Defining an Endophenotype for Alcohol Misuse: A Focus On Minority Populations

The purpose of the study is to understand the relationship between what an individual inherited from their family (genetics), how they respond and feel after drinking alcohol, and how they respond to pre-treatment with naltrexone, a medication that blocks some of the effects of alcohol and is approved for the treatment of alcoholism. The investigators are conducting this study on those of African descent because there is almost no research focused on this group and the association with genetics. The investigators seek to enroll 40 people in the study. Participation will consist of 4 different alcohol challenge sessions in a cross over design. Each session will be separated by at least 10 days.
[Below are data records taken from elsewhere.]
(** [halts tmpl depth p g s es q x s']: an exception surfaces in the loop
    of an activation of [_transform]. The loop runs over the iterator [g],
    resumed in [s] with [p] as its loop variable [pos], and its nested
    activations may nest [depth] deep. It hands out the events [es], and
    then the exception [x] surfaces in the state [s'], in the loop whose
    variable [pos] is [q] at that time: this loop, when [x] comes out of a
    pull from [g] or out of the application of the directives of a SUB
    event, or a loop nested in it, when a nested activation is cut short by
    it. Before that, every event that is not a SUB event is handed out and
    every SUB event gives way to the whole output of its nested
    activation. *)
Inductive halts (tmpl : Template)
  : nat -> option pos -> gen -> state -> list event -> option pos -> exn -> state -> Prop :=
| halts_pull depth p g s x s' :
    pull g s = Raise x s' ->
    halts tmpl depth p g s [] p x s'
| halts_directives depth p g s loc sub p' k s1 x s' :
    pull g s = Yield (ESub loc sub p') s1 k ->
    apply_SUB loc sub s1 = (Err x, s') ->
    halts tmpl depth p g s [] (Some p') x s'
| halts_nested depth p g s loc sub p' k s1 sub' s2 es q x s' :
    pull g s = Yield (ESub loc sub p') s1 k ->
    apply_SUB loc sub s1 = (Ok sub', s2) ->
    halts tmpl depth None
      (apply_filters run_filter (pre_filters tmpl ++ filters tmpl) sub') s2 es q x s' ->
    is_StopIteration (reraised (filename tmpl) q x) = false ->
    halts tmpl (S depth) p g s es q x s'
| halts_later depth p g s e s1 k es q x s' :
    pull g s = Yield e s1 k ->
    is_SUB e = false ->
    halts tmpl depth (Some (event_pos e)) k s1 es q x s' ->
    halts tmpl depth p g s (e :: es) q x s'
| halts_after depth p g s loc sub p' k s1 sub' s2 es1 s3 es2 q x s' :
    pull g s = Yield (ESub loc sub p') s1 k ->
    apply_SUB loc sub s1 = (Ok sub', s2) ->
    drain (_transform evaluate unicode Attrs_on_other run_filter tmpl depth sub') s2
      = (es1, Finished, s3) ->
    halts tmpl depth (Some p') k s3 es2 q x s' ->
    halts tmpl depth p g s (es1 ++ es2) q x s'.

End Notions.

(** The fragments of a text, which [_interpolate] never fails to give. *)
Definition interpolated (text : string) (p : pos) : list fragment :=
  match _interpolate text p with
  | Ok fs => fs
  | Err _ => []
  end.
In total, there will be four challenge sessions.

Study Overview

• Status: Completed
• Conditions: Healthy
• Intervention / Treatment: Drug: placebo; Drug: Naltrexone; Other: alcohol; Other: Sham alcohol

Detailed Description

We propose to test the degree to which specific genetic markers alter the relationship between subjective and objective measures of response to alcohol ingestion among non-alcohol dependent adults of African descent in a laboratory environment. To meet this aim, non-alcohol dependent adults of African descent will be recruited for participation to meet the N-goal of 40 trial completers. After consenting, genotyping, and completing the baseline assessment, they will participate in four separate alcohol challenge sessions separated by at least 10 days. During each of the sessions, subjects will be administered alcohol or sham drinking challenge sessions and pretreatment with either naltrexone (50 mg/day) or placebo in a double-blind fashion. The order of the four sessions will be randomly assigned. During each session, physiological and subjective response will be measured. We will select subjects to assure equal number of participants with at least one copy of the Val6 allele compared to those homozygous for the Ala6 allele.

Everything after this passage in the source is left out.